ACTION ITEM - In the records below, how many lines hold the word "Abbreviation"? Give only the number.

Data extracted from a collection
»»

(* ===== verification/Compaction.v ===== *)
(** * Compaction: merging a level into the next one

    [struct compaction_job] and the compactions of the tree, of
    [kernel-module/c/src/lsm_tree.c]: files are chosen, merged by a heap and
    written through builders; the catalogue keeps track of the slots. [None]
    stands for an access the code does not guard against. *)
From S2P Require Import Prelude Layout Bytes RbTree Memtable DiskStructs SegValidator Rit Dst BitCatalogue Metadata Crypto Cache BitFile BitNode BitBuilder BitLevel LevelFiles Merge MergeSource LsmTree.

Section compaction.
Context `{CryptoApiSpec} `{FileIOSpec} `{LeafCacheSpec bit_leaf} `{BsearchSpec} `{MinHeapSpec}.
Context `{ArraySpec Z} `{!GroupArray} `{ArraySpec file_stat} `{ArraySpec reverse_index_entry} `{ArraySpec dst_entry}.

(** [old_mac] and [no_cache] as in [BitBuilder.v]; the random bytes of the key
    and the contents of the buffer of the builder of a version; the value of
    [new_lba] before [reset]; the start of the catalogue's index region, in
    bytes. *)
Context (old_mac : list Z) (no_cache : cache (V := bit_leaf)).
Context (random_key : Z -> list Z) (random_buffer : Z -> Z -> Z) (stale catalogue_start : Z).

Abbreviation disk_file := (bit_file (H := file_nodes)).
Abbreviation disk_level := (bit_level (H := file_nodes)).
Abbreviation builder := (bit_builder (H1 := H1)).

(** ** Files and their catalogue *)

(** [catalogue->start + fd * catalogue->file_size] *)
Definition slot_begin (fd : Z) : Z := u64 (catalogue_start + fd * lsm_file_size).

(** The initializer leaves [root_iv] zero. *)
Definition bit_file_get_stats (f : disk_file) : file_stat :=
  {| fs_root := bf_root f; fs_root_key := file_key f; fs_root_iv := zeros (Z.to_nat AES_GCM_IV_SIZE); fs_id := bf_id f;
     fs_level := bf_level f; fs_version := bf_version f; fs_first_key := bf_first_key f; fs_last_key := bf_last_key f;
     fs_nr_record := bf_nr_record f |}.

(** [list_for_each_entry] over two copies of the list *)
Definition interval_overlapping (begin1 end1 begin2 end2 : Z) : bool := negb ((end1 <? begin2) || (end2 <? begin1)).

««

EXERCISE OUTPUT - 3